(** * Terrain prospecting: land-parcel union, metrics and zoning

    A shallow embedding of [report.py] ([TerrainAnalyzer],
    [ZoningCalculator]) and of the request handlers of [app.py] that read the
    parcel store ([load_geojson], [get_bairros], [get_lotes_by_bairro],
    [unir_lotes], [get_lote_info]).

    Conventions of the embedding.
    - Python [float] is IEEE binary64, given by the [spec_float] operations of
      the Standard Library at precision 53.  [round(x, n)] follows CPython:
      the exact binary value is rounded half-even to [n] decimals and the
      decimal is converted back to the nearest double.
    - A raised exception is the [Raise] case of [result]; the payload is
      [str(e)], the only thing the source ever reads from an exception.
      Message texts that the source does not write itself are representative.
    - The geometry library (shapely, pyproj) is an interface, [GeoLib]: its
      operations are the calls the source makes, and each may raise.
    - A method of [TerrainAnalyzer] is a state transformer over the object
      ([self.gdf], [self.unified_geometry]) together with the list of calls
      made to the geometry library so far.
    - The geometry of a parcel can be missing ([None]), as in a geopandas
      table: a null cell of the file is decoded to [None], and a missing
      geometry stays missing under reprojection and selection.
    - A column of a table holds cells of one type, as columns read from a
      columnar file do.
    - [logger] calls do not influence any result and are left out, except
      where evaluating the logged expression itself can raise. *)

From Stdlib Require Import ZArith String List Sorted Permutation Lia.
From Stdlib Require Import SpecFloat.
From stdpp Require Import base option list gmap strings.
(** * chad-core: policy guard, approval workflow and webhook notifier

    A shallow embedding of
      - chad_agents/policies/autonomy.py
      - chad_agents/policies/policy_guard.py
      - apps/core_api/routers/approvals.py
      - chad_notifications/webhooks.py
    together with the properties their specification states.

    Modelling conventions.
      - Python [str] is a [string] of 8-bit characters; [str.lower] acts on
        the ASCII letters.
      - Python [float] risk values are exact rationals ([Q]); a decimal
        literal denotes its decimal value, and numeric results are compared
        with [==] ([Qeq]).  Rounding of binary floating point is outside the
        model.
      - Python [int] is [Z].
      - A [dict] is a [gmap]; the Redis keyspace is a [gmap] from key to
        stored value and expiry.
      - Exceptions are explicit: a function that can raise returns a sum or
        an option. *)

From Stdlib Require Import ZArith QArith Qminmax Lqa Lia List String Ascii Bool.
From stdpp Require Import base gmap strings.
Import ListNotations.

Local Open Scope string_scope.

(** ** Python built-ins used by the sources *)

Module Py.

(** [c.lower()] on one ASCII character. *)
Definition lower_ascii (c : ascii) : ascii :=
  let n := nat_of_ascii c in
  if (65 <=? n)%nat && (n <=? 90)%nat then ascii_of_nat (n + 32) else c.

(** [s.lower()] *)
Fixpoint lower (s : string) : string :=
  match s with
  | EmptyString => EmptyString
  | String c s' => String (lower_ascii c) (lower s')
  end.

(** [s.startswith(p)] *)
Fixpoint startswith (s p : string) : bool :=
  match p, s with
  | EmptyString, _ => true
  | String _ _, EmptyString => false
  | String a p', String b s' => Ascii.eqb a b && startswith s' p'
  end.

(** [sub in s] on strings: [sub] occurs as a contiguous substring. *)
Fixpoint contains (sub s : string) : bool :=
  startswith s sub ||
  match s with
  | EmptyString => false
  | String _ s' => contains sub s'
  end.

(** [s.endswith(p)] *)
Fixpoint endswith (s p : string) : bool :=
  String.eqb s p ||
  match s with
  | EmptyString => false
  | String _ s' => endswith s' p
  end.

(** [x in l] on a list of strings. *)
Definition mem (x : string) (l : list string) : bool :=
  existsb (String.eqb x) l.

(** [any(kw in s for kw in kws)] *)
Definition any_in (kws : list string) (s : string) : bool :=
  existsb (fun kw => contains kw s) kws.

(** [sep.join(l)] *)
Fixpoint join (sep : string) (l : list string) : string :=
  match l with
  | [] => ""
  | [x] => x
  | x :: l' => x ++ sep ++ join sep l'
  end.

(** [a < b] on numbers. *)
Definition ltb (a b : Q) : bool := negb (Qle_bool b a).

(** [min(a, b)]: the first argument unless the second is strictly smaller. *)
Definition min (a b : Q) : Q := if ltb b a then b else a.

(** [max(a, b)]: the first argument unless the second is strictly larger. *)
Definition max (a b : Q) : Q := if ltb a b then b else a.

End Py.

(** ** chad_agents/policies/policy_guard.py: the pydantic models that
       autonomy.py shares with the guard *)

Module Models.

Record User : Type := mkUser {
  user_id : string;
  scopes : list string
}.

Record ActRequest : Type := mkActRequest {
  actor : string;
  goal : string;
  context : gmap string string;
  dry_run : bool
}.

(** One entry of [ExecutionPlan.steps]: the dict with the keys
    ["tool"] and ["input"]. *)
Record Step : Type := mkStep {
  tool : string;
  input : gmap string string
}.

Record ExecutionPlan : Type := mkExecutionPlan {
  steps : list Step;
  tools_used : list string;
  required_scopes : list string
}.

End Models.

(** ** chad_agents/policies/autonomy.py *)

Module Autonomy.
Import Models.

Inductive AutonomyLevel : Type :=
| L0_Ask
| L1_Draft
| L2_ExecuteNotify
| L3_ExecuteSilent.

Definition AutonomyLevel_eqb (a b : AutonomyLevel) : bool :=
  match a, b with
  | L0_Ask, L0_Ask
  | L1_Draft, L1_Draft
  | L2_ExecuteNotify, L2_ExecuteNotify
  | L3_ExecuteSilent, L3_ExecuteSilent => true
  | _, _ => false
  end.

Definition calculate_tool_risk (tool_name : string) (capabilities : list string) : Q :=
  (* Default risk for unknown tools *)
  let risk := 0.2%Q in
  let tool_lower := Py.lower tool_name in
  let risk :=
    if Py.any_in ["delete"; "remove"; "drop"; "destroy"; "reset"] tool_lower then 0.7%Q
    else if Py.any_in ["admin"; "configure"; "setup"; "migrate"] tool_lower then 0.9%Q
    else if Py.any_in ["create"; "update"; "write"; "send"; "post"; "put"] tool_lower then 0.3%Q
    else if Py.any_in ["read"; "get"; "fetch"; "search"; "list"; "query"] tool_lower then 0.1%Q
    else if Py.startswith tool_lower "local." then 0.05%Q
    else risk in
  (* Check capabilities for additional risk *)
  let risk :=
    if Py.mem "admin" capabilities then Py.max risk 0.9%Q
    else if Py.mem "delete" capabilities then Py.max risk 0.7%Q
    else if Py.mem "write" capabilities then Py.max risk 0.3%Q
    else if Py.mem "read" capabilities then Py.max risk 0.1%Q
    else risk in
  Py.min risk 1.0%Q.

....

_REQUIRED ACTION:_
Retype the portion of the data above that starts on the line with "[unir_lotes], [get_lote_info])." and finishes on the line with "- [logger] calls", including both of those lines.

_THE COMPLETED TASK:_
    [unir_lotes], [get_lote_info]).

    Conventions of the embedding.
    - Python [float] is IEEE binary64, given by the [spec_float] operations of
      the Standard Library at precision 53.  [round(x, n)] follows CPython:
      the exact binary value is rounded half-even to [n] decimals and the
      decimal is converted back to the nearest double.
    - A raised exception is the [Raise] case of [result]; the payload is
      [str(e)], the only thing the source ever reads from an exception.
      Message texts that the source does not write itself are representative.
    - The geometry library (shapely, pyproj) is an interface, [GeoLib]: its
      operations are the calls the source makes, and each may raise.
    - A method of [TerrainAnalyzer] is a state transformer over the object
      ([self.gdf], [self.unified_geometry]) together with the list of calls
      made to the geometry library so far.
    - The geometry of a parcel can be missing ([None]), as in a geopandas
      table: a null cell of the file is decoded to [None], and a missing
      geometry stays missing under reprojection and selection.
    - A column of a table holds cells of one type, as columns read from a
      columnar file do.
    - [logger] calls do not influence any result and are left out, except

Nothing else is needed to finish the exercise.